With the coronavirus pandemic restricting people to their home, many enterprises are compelled to adopt a work-from-home policy for business continuity.
Around 88% of organizations have allowed or mandated their employees to work from home since the outbreak.
However, remote working brings its own unique set of cybersecurity challenges.
Employees who aren’t well-versed in cybersecurity practices are now working remotely, leaving organizations vulnerable to security breaches.
While the C-suite executives are focused on effective remote working, cybercriminals are taking advantage of the crisis.
Recently, Microsoft has detected a massive phishing campaign using 2,300 different web pages disguised as COVID-19 financial compensation information that led to a fake Office 365 sign-in page.
This has heightened the concerns for security leaders.
Around 61% of security leaders expressed greater concern about attacks targeting work from home employees.
Thus, the sudden shift to a remote workforce has drastically altered security leaders’ priorities, strategies and initiatives.
How is Remote Work Changing Security Leader Priorities?

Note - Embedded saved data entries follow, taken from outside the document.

(** A write of [n] bytes, and then the rest. *)
Lemma wrote_part part written c c1 n r : 0 <= n <= blen part → sent c1 = sent c ++ take (Z.to_nat n) part →
  wrote (drop (Z.to_nat n) part) (written + n) c1 r → wrote part written c r.
Proof.
  unfold blen. intros Hn Hc1. destruct r as [[n' e'] c']. intros (Hh' & k & Hs & Hk & He). rewrite length_drop in Hk.
  split; [done|]. exists (Z.to_nat n + k)%nat. split_and!.
  - rewrite Hs, Hc1, <- app_assoc. f_equal.
    by rewrite <- (take_drop (Z.to_nat n) (take (Z.to_nat n + k) part)), take_take, Nat.min_l,
      skipn_firstn_comm, Nat.add_comm, Nat.add_sub by lia.
  - lia.
  - destruct e'; [intros; rewrite He by done; lia|]. destruct He as [-> ->].
    unfold blen. rewrite length_drop. lia.
Qed.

1) More Vigilant Than Ever
As most of the employees, partners and clients are using shared Wi-Fi networks, there is a dramatic increase in the organization’s risk exposure. This has incited security leaders to increase vigilance and monitoring of emails, endpoints and networks.

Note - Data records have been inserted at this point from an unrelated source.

(* ===== verification/Session.v ===== *)
(** listen/session.go, the connection half: one connection that carries several
    sequential exchanges, and the exchange a service sees as a connection of its
    own.

    The methods of [sessionCall] run under its mutex, so each is one step; a read
    releases the mutex while it waits on the connection and [Close] waits for the
    reads in flight, so both are split where they let go of it, and a call is any
    sequence of such steps. Between steps the session may be retired by the
    listener and the clock moves as it likes. *)

From S2P Require Import Prelude GoStrings GoError ProofLadder Peer Binding GoIO Frame.

Definition DefaultSessionIdle : Duration := 30 * second.
Definition DefaultSessionMaxAge : Duration := 5 * minute.
Definition DefaultMaxSessions : Z := 64.

Record SessionOptions := mkSessionOptions {
  Idle : Duration;
  MaxAge : Duration;
  MaxSessions : Z;
  FirstRequest : Duration
}.

(** The options [Sessions] serves with. *)
Definition Sessions_opts (o : SessionOptions) : SessionOptions :=
  mkSessionOptions
    (if Idle o <=? 0 then DefaultSessionIdle else Idle o)
    (if (MaxAge o <=? 0) || (DefaultSessionMaxAge <? MaxAge o) then DefaultSessionMaxAge else MaxAge o)
    (if MaxSessions o <=? 0 then DefaultMaxSessions else MaxSessions o)
    (if FirstRequest o <=? 0 then DefaultFrameTimeout else FirstRequest o).

(** [sessionDeadline]. *)
Definition sessionDeadline (boundAt : Time) (maxAge : Duration) (evidenceUntil : Time) : Time :=
  let deadline := TimeAdd boundAt maxAge in
  if negb (IsZero evidenceUntil) && Before evidenceUntil deadline then evidenceUntil else deadline.

(** ** Bytes read before the connection was handed over *)

Record replayConn := mkReplay { rc_conn : conn; rc_prefix : list byte }.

Security and risk teams are more cautious about access to corporate applications that store corporate data.
2) Keeping Employee First
With employees working from home, there is a shift in employee login timings, working hours and behavior as they are supposed to balance work and life.
These drastic changes are likely to be the common link between the majority of security breaches.
So, the security leaders are striving to keep employees informed, motivated and confident in their roles to reduce insider threats. Now, the risk team’s main priority is to have visibility over how the organization’s behavior is shifting.
3) Managing Short-term Risk
With the workforce shifting to remote, the organizations have spiked usage of technologies and tools to drive collaboration across the business. With the sudden new network access capabilities and shift in usage behavior, the security teams are now re-evaluating their short-term priorities on par with the business goals.
4) Implementing Agile Security
The coronavirus pandemic has incited the organizations to make quick decisions to be resilient and responsive to the rapid shifts in business demands. Security leaders are leveraging this steep learning curve to reshuffle priorities and reconfigure security operations on par with the new Business As Usual (BAU) operations.
“We have seen this as an opportunity to learn from; identify how we work best as a team in high-pressure situations and document the processes we undertake to solve problems quickly,” says Daminda Kumara, Cybersecurity Head at Wesfarmers Industrial and Safety.
5) Preparing for Remote ‘Security’ in Long Term
The pandemic has mandated employees to practice BAU operations remotely. However, the remote working culture will undoubtedly increase even after the end of the epidemic. So, the security leaders are preparing to invest in improving security measures across remote capabilities.
In Conclusion
Adequate cybersecurity enables business growth, innovation and collaboration. So, security leaders have a crucial role in ensuring that the business will weather the uncertainty incited by COVID-19.